TASK DESCRIPTION → In the entries that follow, the lines from the one with "Context (n : NetworkType) (E : nat -> Env)." through the one with "active_chain c s -> typed b ->" are the ones to write out, exactly and with both ends included. Nothing else should appear.

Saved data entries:
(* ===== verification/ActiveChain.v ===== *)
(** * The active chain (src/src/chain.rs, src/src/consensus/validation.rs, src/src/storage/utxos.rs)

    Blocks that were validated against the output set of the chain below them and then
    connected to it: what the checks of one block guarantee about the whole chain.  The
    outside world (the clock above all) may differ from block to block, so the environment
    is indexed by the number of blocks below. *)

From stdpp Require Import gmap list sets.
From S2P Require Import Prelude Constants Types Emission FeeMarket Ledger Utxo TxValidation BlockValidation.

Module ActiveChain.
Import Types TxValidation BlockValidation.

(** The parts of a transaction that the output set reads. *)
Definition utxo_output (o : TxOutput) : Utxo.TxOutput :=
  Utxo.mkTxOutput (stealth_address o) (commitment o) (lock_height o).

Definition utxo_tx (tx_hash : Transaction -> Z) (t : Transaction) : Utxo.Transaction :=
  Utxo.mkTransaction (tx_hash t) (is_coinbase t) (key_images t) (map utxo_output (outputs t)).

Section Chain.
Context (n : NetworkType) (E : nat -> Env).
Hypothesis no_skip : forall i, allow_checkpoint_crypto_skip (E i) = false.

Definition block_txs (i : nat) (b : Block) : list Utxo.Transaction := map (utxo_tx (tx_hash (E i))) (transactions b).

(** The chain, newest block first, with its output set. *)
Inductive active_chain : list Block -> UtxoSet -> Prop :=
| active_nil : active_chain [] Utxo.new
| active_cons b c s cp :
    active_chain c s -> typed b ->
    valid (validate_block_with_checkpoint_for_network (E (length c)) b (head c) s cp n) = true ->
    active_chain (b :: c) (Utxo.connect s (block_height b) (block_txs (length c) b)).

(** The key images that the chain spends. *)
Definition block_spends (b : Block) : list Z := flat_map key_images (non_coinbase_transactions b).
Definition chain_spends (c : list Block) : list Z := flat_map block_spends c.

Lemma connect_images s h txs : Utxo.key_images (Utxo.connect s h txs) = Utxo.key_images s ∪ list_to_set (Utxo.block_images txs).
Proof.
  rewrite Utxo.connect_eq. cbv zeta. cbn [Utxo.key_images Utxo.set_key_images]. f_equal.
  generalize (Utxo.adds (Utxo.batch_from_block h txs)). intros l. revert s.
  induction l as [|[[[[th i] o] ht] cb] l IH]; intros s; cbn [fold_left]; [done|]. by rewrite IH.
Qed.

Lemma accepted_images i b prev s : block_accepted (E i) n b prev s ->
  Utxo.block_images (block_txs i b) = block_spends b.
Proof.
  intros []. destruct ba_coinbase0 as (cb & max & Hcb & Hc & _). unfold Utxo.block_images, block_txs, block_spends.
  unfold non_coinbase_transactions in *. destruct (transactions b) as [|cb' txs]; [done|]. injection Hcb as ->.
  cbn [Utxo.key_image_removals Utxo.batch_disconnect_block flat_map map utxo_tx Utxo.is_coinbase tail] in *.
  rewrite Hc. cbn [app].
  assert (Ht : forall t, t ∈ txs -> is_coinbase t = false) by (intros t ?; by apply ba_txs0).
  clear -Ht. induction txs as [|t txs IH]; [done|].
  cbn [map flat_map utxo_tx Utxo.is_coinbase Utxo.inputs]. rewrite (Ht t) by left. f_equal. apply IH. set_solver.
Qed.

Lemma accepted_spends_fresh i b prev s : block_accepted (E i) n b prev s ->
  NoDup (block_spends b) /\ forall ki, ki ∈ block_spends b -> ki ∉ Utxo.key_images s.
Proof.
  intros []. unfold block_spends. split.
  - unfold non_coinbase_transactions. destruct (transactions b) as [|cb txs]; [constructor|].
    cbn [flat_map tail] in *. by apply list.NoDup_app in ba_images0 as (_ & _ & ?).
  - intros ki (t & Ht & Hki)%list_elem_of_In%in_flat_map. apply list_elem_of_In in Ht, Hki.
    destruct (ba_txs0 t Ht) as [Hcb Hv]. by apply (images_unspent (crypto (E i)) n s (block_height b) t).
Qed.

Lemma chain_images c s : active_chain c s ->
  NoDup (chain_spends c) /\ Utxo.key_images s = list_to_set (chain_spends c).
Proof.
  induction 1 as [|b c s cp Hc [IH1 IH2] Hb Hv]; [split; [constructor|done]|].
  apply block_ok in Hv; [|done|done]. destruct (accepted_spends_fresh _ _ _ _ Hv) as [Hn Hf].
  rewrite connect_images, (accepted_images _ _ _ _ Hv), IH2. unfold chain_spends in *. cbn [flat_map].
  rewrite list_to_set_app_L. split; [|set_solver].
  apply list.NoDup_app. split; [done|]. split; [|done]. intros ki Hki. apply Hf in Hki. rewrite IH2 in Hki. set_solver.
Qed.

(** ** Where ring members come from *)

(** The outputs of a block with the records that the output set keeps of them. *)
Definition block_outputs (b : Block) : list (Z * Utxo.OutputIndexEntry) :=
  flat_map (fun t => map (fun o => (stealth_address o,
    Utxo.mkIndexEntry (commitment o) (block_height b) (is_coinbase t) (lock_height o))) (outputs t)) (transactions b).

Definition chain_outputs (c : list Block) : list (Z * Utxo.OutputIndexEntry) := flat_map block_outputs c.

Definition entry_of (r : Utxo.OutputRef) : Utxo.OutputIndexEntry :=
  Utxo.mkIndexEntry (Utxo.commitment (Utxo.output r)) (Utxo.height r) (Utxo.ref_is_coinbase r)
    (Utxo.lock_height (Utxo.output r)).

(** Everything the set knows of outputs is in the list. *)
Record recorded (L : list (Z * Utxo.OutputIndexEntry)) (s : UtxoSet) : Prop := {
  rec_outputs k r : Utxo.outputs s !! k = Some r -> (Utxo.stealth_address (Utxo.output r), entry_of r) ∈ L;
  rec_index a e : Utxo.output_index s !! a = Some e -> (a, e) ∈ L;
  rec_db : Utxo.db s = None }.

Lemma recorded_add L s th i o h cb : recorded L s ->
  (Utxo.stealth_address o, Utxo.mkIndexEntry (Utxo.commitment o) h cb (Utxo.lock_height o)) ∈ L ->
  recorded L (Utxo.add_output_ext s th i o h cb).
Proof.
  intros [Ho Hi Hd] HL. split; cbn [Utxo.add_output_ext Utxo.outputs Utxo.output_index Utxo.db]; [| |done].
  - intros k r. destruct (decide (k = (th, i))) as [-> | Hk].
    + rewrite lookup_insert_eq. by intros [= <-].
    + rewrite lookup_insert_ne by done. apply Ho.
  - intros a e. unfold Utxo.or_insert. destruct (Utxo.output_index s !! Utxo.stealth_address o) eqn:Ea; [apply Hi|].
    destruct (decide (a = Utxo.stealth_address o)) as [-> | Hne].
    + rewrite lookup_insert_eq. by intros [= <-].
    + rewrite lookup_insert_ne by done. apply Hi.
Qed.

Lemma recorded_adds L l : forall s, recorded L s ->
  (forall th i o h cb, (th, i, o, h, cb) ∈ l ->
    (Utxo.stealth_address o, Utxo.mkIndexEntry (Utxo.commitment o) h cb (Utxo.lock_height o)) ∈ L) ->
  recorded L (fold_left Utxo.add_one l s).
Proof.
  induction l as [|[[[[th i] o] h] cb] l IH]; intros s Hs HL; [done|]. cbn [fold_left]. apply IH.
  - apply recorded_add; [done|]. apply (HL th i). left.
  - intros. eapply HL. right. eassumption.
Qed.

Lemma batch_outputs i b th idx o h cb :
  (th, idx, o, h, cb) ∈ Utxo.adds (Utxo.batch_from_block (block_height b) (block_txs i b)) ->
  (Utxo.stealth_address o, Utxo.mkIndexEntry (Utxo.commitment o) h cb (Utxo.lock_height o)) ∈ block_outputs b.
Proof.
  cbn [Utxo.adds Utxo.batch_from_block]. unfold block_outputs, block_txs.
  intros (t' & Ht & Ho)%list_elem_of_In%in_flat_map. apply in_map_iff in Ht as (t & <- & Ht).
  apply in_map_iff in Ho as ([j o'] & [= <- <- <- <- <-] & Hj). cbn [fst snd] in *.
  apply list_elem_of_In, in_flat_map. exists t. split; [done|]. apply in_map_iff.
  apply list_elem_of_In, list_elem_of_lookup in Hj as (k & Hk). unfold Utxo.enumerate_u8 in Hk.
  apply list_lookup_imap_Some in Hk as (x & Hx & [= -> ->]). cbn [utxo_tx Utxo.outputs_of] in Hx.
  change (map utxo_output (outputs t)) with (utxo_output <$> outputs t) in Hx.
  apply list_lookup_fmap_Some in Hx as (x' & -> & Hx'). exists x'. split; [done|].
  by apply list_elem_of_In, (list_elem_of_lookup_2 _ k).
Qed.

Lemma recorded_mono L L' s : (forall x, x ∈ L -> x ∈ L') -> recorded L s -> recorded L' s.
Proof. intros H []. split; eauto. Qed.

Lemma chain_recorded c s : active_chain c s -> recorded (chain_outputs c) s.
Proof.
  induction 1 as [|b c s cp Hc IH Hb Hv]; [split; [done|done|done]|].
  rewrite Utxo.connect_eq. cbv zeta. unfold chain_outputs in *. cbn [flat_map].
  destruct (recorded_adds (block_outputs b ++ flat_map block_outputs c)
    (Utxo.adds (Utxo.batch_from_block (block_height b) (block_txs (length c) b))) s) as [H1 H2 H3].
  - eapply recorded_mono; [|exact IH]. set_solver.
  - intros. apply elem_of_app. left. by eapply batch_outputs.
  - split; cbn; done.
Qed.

ANSWER AREA →
Context (n : NetworkType) (E : nat -> Env).
Hypothesis no_skip : forall i, allow_checkpoint_crypto_skip (E i) = false.

Definition block_txs (i : nat) (b : Block) : list Utxo.Transaction := map (utxo_tx (tx_hash (E i))) (transactions b).

(** The chain, newest block first, with its output set. *)
Inductive active_chain : list Block -> UtxoSet -> Prop :=
| active_nil : active_chain [] Utxo.new
| active_cons b c s cp :
    active_chain c s -> typed b ->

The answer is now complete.